ATMJ y UGT convocan protestas por la gestión “arbitraria” del personal municipal
La Agrupación de Técnicos Municipales de Jerez (ATMJ) y UGT han convocado una serie de concentraciones de protesta ante el Ayuntamiento “ante los graves incumplimientos” de la legalidad y la gestión “arbitraria” del personal municipal.
Las concentraciones se celebrarán todos los martes a partir del 7 de abril y cuentan ya con las autorizaciones correspondientes.
Según estas organizaciones, la política de Recursos Humanos del Ayuntamiento “está priorizando intereses espurios” en lugar del servicio público o la atención al ciudadano. Como ejemplo citan el hecho de que el personal de nuevo ingreso no esté siendo destinado a cubrir las vacantes existentes en determinados servicios.
Además, ATMJ y UGT advierten de que “no se puede consentir que se juegue con la vida de los ciudadanos en los procesos de oposición”, ya que, según sostienen, no se están respetando los plazos que marca la ley.

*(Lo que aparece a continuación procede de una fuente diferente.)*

(* ===== verification/WorkspaceMap.v ===== *)
(** * The session workspace map
    ([crates/gcode-tui-workspace/src/workspace_map.rs])

    Sessions in horizontal rows, one row per workspace number, with a focus
    remembered for each row. The rows are a [BTreeMap<i32, _>]: a finite map
    that is visited by increasing key. *)

From S2P Require Import Prelude.
Open Scope nat_scope.

(** ** Data *)

Inductive WorkspaceSessionVisualState :=
| VisualIdle | VisualRunning | VisualCompleted | VisualWaiting | VisualError | VisualDetached.

Record WorkspaceSessionTile := {
  wt_session_id : string;
  wt_state : WorkspaceSessionVisualState;
}.

Definition tile_new (session_id : string) : WorkspaceSessionTile :=
  {| wt_session_id := session_id; wt_state := VisualIdle |}.

Definition tile_with_state (session_id : string) (state : WorkspaceSessionVisualState)
    : WorkspaceSessionTile :=
  {| wt_session_id := session_id; wt_state := state |}.

Record WorkspaceRow := {
  wr_sessions : list WorkspaceSessionTile;
  wr_last_focused : option usize;
}.

Definition row_default : WorkspaceRow := {| wr_sessions := []; wr_last_focused := None |}.

(** ** Rows *)

Definition row_is_empty (row : WorkspaceRow) : bool :=
  match wr_sessions row with [] => true | _ => false end.

Definition focused_index (row : WorkspaceRow) : option usize :=
  let len := length (wr_sessions row) in
  match wr_last_focused row with
  | Some idx => if idx <? len then Some idx
                else if negb (row_is_empty row) then Some 0 else None
  | None => if negb (row_is_empty row) then Some 0 else None
  end.

Definition set_last_focused (index : option usize) (row : WorkspaceRow) : WorkspaceRow :=
  {| wr_sessions := wr_sessions row; wr_last_focused := index |}.

Definition row_focus (index : usize) (row : WorkspaceRow) : WorkspaceRow * bool :=
  if index <? length (wr_sessions row) then (set_last_focused (Some index) row, true)
  else (row, false).

(** [Vec::insert] *)
Definition vec_insert {A} (index : usize) (x : A) (v : list A) : list A :=
  take index v ++ x :: drop index v.

Definition insert_right_of_focus (tile : WorkspaceSessionTile) (row : WorkspaceRow)
    : WorkspaceRow * usize :=
  let insert_at :=
    match focused_index row with
    | Some idx => (idx + 1) `min` length (wr_sessions row)
    | None => length (wr_sessions row)
    end in
  ({| wr_sessions := vec_insert insert_at tile (wr_sessions row);
      wr_last_focused := Some insert_at |}, insert_at).

Definition move_focus_left (row : WorkspaceRow) : WorkspaceRow * bool :=
  match focused_index row with
  | None => (row, false)
  | Some current =>
      if current =? 0 then (row, false)
      else (set_last_focused (Some (current - 1)) row, true)
  end.

Definition move_focus_right (row : WorkspaceRow) : WorkspaceRow * bool :=
  match focused_index row with
  | None => (row, false)
  | Some current =>
      if length (wr_sessions row) <=? current + 1 then (row, false)
      else (set_last_focused (Some (current + 1)) row, true)
  end.

(** ** The map *)

Record WorkspaceMapModel := {
  wm_rows : gmap Z WorkspaceRow;
  wm_current_workspace : i32;
}.

Definition map_new : WorkspaceMapModel := {| wm_rows := ∅; wm_current_workspace := 0 |}.

(** The rows in the order of the [BTreeMap]. *)
Definition rows_in_order (rows : gmap Z WorkspaceRow) : list (Z * WorkspaceRow) :=
  sort_by (λ a b, (a.1 <=? b.1)%Z) (map_to_list rows).

(** [self.rows.entry(workspace).or_default()]: the row, created when missing. *)
Definition entry_or_default (workspace : i32) (m : WorkspaceMapModel) : WorkspaceMapModel :=
  match wm_rows m !! workspace with
  | Some _ => m
  | None => {| wm_rows := <[workspace := row_default]> (wm_rows m);
               wm_current_workspace := wm_current_workspace m |}
  end.

Definition set_current (workspace : i32) (m : WorkspaceMapModel) : WorkspaceMapModel :=
  {| wm_rows := wm_rows m; wm_current_workspace := workspace |}.

Definition set_current_workspace (workspace : i32) (m : WorkspaceMapModel)
    : WorkspaceMapModel :=
  entry_or_default workspace (set_current workspace m).

Definition row (workspace : i32) (m : WorkspaceMapModel) : option WorkspaceRow :=
  wm_rows m !! workspace.
(** ** Theorems *)

(** C7. One dispatch performs the action and then the backend's answers to
    the effect it asks for, in order, and nothing else: the loop empties its
    stack in three rounds whatever the state (more rounds change nothing), the
    reported transitions are a run of the reducer from the old to the new
    state, the report is appended to the logs, and the sequence numbers and
    the ticks of the clock are consecutive while the counters have room. *)
Theorem dispatch_correct ver store action :
  (∀ fuel, let lp := dispatch_loop ver (3 + fuel) store action in
     lp_pending lp = [] ∧ lp = dispatch_loop ver dispatch_fuel store action) ∧
  dr_final_state (dispatch ver store action).2 = sto_state (dispatch ver store action).1 ∧
  dispatched ver store action (dispatch ver store action).1
    (dr_transitions (dispatch ver store action).2)
    (dr_effect_records (dispatch ver store action).2).
Proof.
  split; [|split; [done|apply dispatch_dispatched]]. intros fuel. cbv zeta.
  destruct (dispatch_loop_dispatched ver store action) as [Hp _]. cbv zeta in Hp.
  unfold dispatch_loop, dispatch_fuel in *. rewrite Nat.add_comm, Nat.iter_add.
  rewrite dispatch_rounds_done by done. done.
Qed.

(** The trace a store exports after any sequence of dispatches is the
    one [record] makes of these actions, its transitions run from the initial
    to the final state, it passes [assert_replays], and a trace passes exactly
    when it has the supported version and is such a recording. *)
Theorem replay_correct ver json name s0 actions :
  let trace := replay_trace name (dispatch_all ver (store_new s0) actions) in
  trace = record ver name s0 actions ∧
  run ver s0 (rt_transitions trace) (rt_final_state trace) ∧
  rt_final_state trace = run_state ver s0 actions ∧
  assert_replays ver json trace = inl () ∧
  ∀ t, assert_replays ver json t = inl () ↔ ∃ n s l, t = record ver n s l.
Proof.
  cbv zeta. destruct (dispatch_all_log ver (store_new s0) actions) as (Hi & Hl & Hs & ts & Ht & Hr).
  cbv zeta in *. cbn in Hi, Hl.
  assert (replay_trace name (dispatch_all ver (store_new s0) actions) = record ver name s0 actions)
    as Hrec by (unfold replay_trace, record; by rewrite Hi, Hl).
  assert (∀ t, assert_replays ver json t = inl () ↔ ∃ n s l, t = record ver n s l) as Hiff.
  { intros t. unfold assert_replays. split.
    - intros H. case_match; [done|]. destruct (decide (replay ver t = t)) as [E|E].
      + rewrite <- E. unfold replay. by do 3 eexists.
      + rewrite bool_decide_eq_false_2 in H by done. by repeat case_match.
    - intros (n & s & l & ->). cbn -[record replay]. by rewrite bool_decide_eq_true_2. }
  refine (conj Hrec (conj _ (conj Hs (conj _ Hiff)))).
  - unfold replay_trace. cbn. by rewrite Ht.
  - rewrite Hrec. apply Hiff. eauto.
Qed.

(** ** The state invariant *)

Definition address (server : ServerSummary) : string * string :=
  (ss_host server, ss_port server).

(** The id a message pushed at position [n] (from one) gets. *)
Definition user_id (n : nat) : string := "msg-user-" +:+ pretty n.
Definition assistant_id (n : nat) : string := "msg-assistant-" +:+ pretty n.

(** Message ids are distinct, and the ids of later positions are free. *)
Definition fresh_ids (ms : list ChatMessage) : Prop :=
  NoDup (cm_id <$> ms) ∧
  ∀ n, length ms < n → user_id n ∉ cm_id <$> ms ∧ assistant_id n ∉ cm_id <$> ms.

Record state_ok (s : SimulatorState) : Prop := {
  so_servers : NoDup (address <$> saved_servers s);
  so_selected : ∀ server, selected_server s = Some server → server ∈ saved_servers s;
  so_session : ∀ id, active_session_id s = Some id → id ∈ sessions s;
  so_model : ∀ model, model_name s = Some model → model ∈ available_models s;
  so_connected : connection_state s = Connected →
    screen s = Chat ∧ is_Some (active_session_id s);
  so_onboarding : screen s = Onboarding → connection_state s = Disconnected;
  so_pairing : screen s = Pairing → connection_state s = Connecting;
  so_messages : fresh_ids (messages s);
}.

(** *** Decimal numerals *)

Fixpoint all_digits (s : string) : bool :=
  match s with
  | EmptyString => true
  | String a s' => (48 <=? Ascii.nat_of_ascii a) && (Ascii.nat_of_ascii a <=? 57) && all_digits s'
  end.

Lemma pretty_N_go_digits x s : all_digits s = true → all_digits (pretty_N_go x s) = true.
Proof.
  revert s. induction (N.lt_wf_0 x) as [x _ IH]; intros s Hs.
  destruct (decide (x = 0%N)) as [->|Hne]; [by rewrite pretty_N_go_0|].
  rewrite pretty_N_go_step by lia. apply IH.
  { apply N.div_lt; lia. }
  cbn [all_digits]. rewrite Hs, andb_true_r. unfold pretty_N_char.
  by repeat case_match.
Qed.
Lemma siblings_hit root l1 c l2 a :
  hit_outside root 0 0 = false → ui_bounds root =
    Some (make_rect 0 0 DEFAULT_VIEWPORT_WIDTH DEFAULT_VIEWPORT_HEIGHT) →
  siblings_ok (ui_children root) → ui_children root = l1 ++ c :: l2 →
  a ∈ ui_supported_actions c →
  ∃ r, ui_bounds c = Some r ∧
       hit_test_actionable_node root (center r).1 (center r).2 a = Some c.
Proof.
  intros Hroot Hb Hs Hl Ha. rewrite Hl in Hs.
  destruct (siblings_ok_split _ _ _ Hs) as (r & [Hcb Hv Hvis Hk Hact] & Hlater).
  exists r. split; [done|]. pose proof (center_inside r Hv) as Hin.
  revert Hin. generalize (center r).1 (center r).2. intros px py Hin.
  eapply hit_child; [|done|..].
  - unfold hit_outside in *. rewrite Hb in *. apply orb_false_iff in Hroot as [-> _]. cbn.
    apply negb_false_iff. apply in_viewport_contains; [done|].
    apply in_viewport_contains in Hin; [|done].
    unfold in_viewport, DEFAULT_VIEWPORT_WIDTH, DEFAULT_VIEWPORT_HEIGHT in *. cbn. lia.
  - eapply Forall_impl; [exact Hlater|]. intros d (r' & Hd & _ & Hdis).
    unfold hit_outside. rewrite Hd. apply orb_true_iff. right. apply negb_true_iff.
    destruct (contains_point r' _ _) eqn:E; [|done]. by destruct (Hdis _ _ (conj Hin E)).
  - rewrite Hact in Ha. apply hit_self; [|done| |by rewrite Hact].
    + unfold hit_outside. by rewrite Hvis, Hcb, Hin.
    + by eapply supported_actions_enabled.
Qed.

(** ** The built tree *)

Lemma annotated_messages_inert y ms :
  Forall inert (layout_messages y (List.map annotate_node_for_agents (imap message_node ms))).
Proof.
  assert (∀ k, Forall inert (List.map annotate_node_for_agents (imap (λ i, message_node (k + i)) ms)))
    as H.
  { induction ms as [|m ms IH]; intros k; cbn; constructor; [done|].
    rewrite (imap_ext _ (λ i, message_node (S k + i))); [apply IH|].
    intros i m' _. cbn. by rewrite Nat.add_succ_r. }
  generalize (H 0 : Forall inert (List.map annotate_node_for_agents (imap message_node ms))).
  generalize (List.map annotate_node_for_agents (imap message_node ms)).
  clear. intros l Hl. revert y. induction Hl as [|n l Hn _ IH]; intros y; cbn; by constructor.
Qed.

(** Arithmetic on the constants of the layout. *)
Ltac solve_rects := unfold in_viewport, apart; vm_compute; intuition discriminate.

(** Places one more sibling; the rows of the messages stay symbolic. *)
Ltac place_sibling :=
  split; [eexists; split;
    [ split; [reflexivity|solve_rects|reflexivity
             |first [by constructor|apply annotated_messages_inert]|reflexivity]
    | repeat first
        [ apply Forall_nil_2
        | apply Forall_cons_2; [eexists; split; [reflexivity|split; solve_rects]|] ] ] | ].

Lemma build_siblings_ok state : siblings_ok (ui_children (tree_root (build_ui_tree state))).
Proof.
  destruct state as [sc co pf sv sel st er ms dr ac ss av mn pr].
  destruct st, er, sc; cbn -[layout_messages imap message_node String.append in_viewport siblings_ok].
  all: cbn [siblings_ok].
  all: repeat place_sibling; done.
Qed.

(** ** Theorems *)

(** The ids of the nodes a tap can be aimed at. *)
Definition tappable (nodes : list UiNode) : list string :=
  ui_id <$> filter (λ c, UiTap ∈ ui_supported_actions c) nodes.

Definition offered_taps (state : SimulatorState) : list string :=
  match screen state with
  | Chat => (if decide (connection_state state = Connected) then ["chat.send"] else [])
            ++ (if is_processing state then ["chat.interrupt"] else [])
  | _ => if decide (connection_state state = Connecting) then [] else ["pair.submit"]
  end.

(** The tree of every state is usable by an agent: its nodes lie inside
    the viewport and do not overlap, every action a node offers reaches that very
    node when aimed at its centre, and taps are offered exactly for the buttons
    the state enables (sending when connected, interrupting while a turn runs,
    submitting the form unless a connection is being made). *)
Theorem ui_tree_correct state :
  let tree := build_ui_tree state in
  let children := ui_children (tree_root tree) in
  (∀ l1 c l2, children = l1 ++ c :: l2 → ∃ r, ui_bounds c = Some r ∧ in_viewport r ∧
     ∀ d, d ∈ l2 → ∃ r', ui_bounds d = Some r' ∧ disjoint_rects r r') ∧
  (∀ c a, c ∈ children → a ∈ ui_supported_actions c → ∃ r, ui_bounds c = Some r ∧
     hit_test_actionable tree (center r).1 (center r).2 a = Some c) ∧
  tappable children = offered_taps state.
Proof.
  cbv zeta. pose proof (build_siblings_ok state) as Hs. split; [|split].
  - intros l1 c l2 Hl. rewrite Hl in Hs.
    destruct (siblings_ok_split _ _ _ Hs) as (r & [Hb Hv _ _ _] & Hlater).
    exists r. split; [done|]. split; [done|]. intros d Hd.
    rewrite Forall_forall in Hlater. destruct (Hlater d Hd) as (r' & ? & _ & ?). eauto.
  - intros c a (l1 & l2 & Hl)%list_elem_of_split Ha.
    eapply siblings_hit; eauto; unfold build_ui_tree, with_default_layout;
      by destruct (layout_banners _ _).
  - unfold tappable, offered_taps.
    destruct state as [sc co pf sv sel st er ms dr ac ss av mn pr].
    destruct st, er, sc, co, pr; reflexivity.
Qed.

También exigen la devolución de las tasas abonadas en ofertas públicas de empleo que consideran ya caducadas.
Ambas organizaciones justifican sus protestas en la “falta de un servicio público de calidad y transparencia con el ciudadano”, así como en “los incumplimientos constantes y reiterados del convenio y de la ley en materia de empleo público”.
Hace apenas una semana, la sección sindical de UGT ya denunció públicamente al Gobierno local por lo que consideraba una vulneración del ordenamiento jurídico que, a su juicio, comprometía la responsabilidad política en la gestión del empleo público.
En concreto, el sindicato se refería a la decisión de la Junta de Gobierno local de continuar con un proceso selectivo de promoción interna vinculado a la Oferta de Empleo Público (OEP) correspondiente al periodo 2019-2022 que, según sostiene, habría superado el plazo máximo de ejecución previsto en la normativa vigente, que fija un límite improrrogable de tres años para la ejecución de las OEP.
UGT exigía la declaración de nulidad de oficio del proceso por caducidad y la devolución de las tasas abonadas por los aspirantes, al considerar que la superación de los plazos legales era imputable exclusivamente a la inacción y posterior actuación irregular del Gobierno municipal.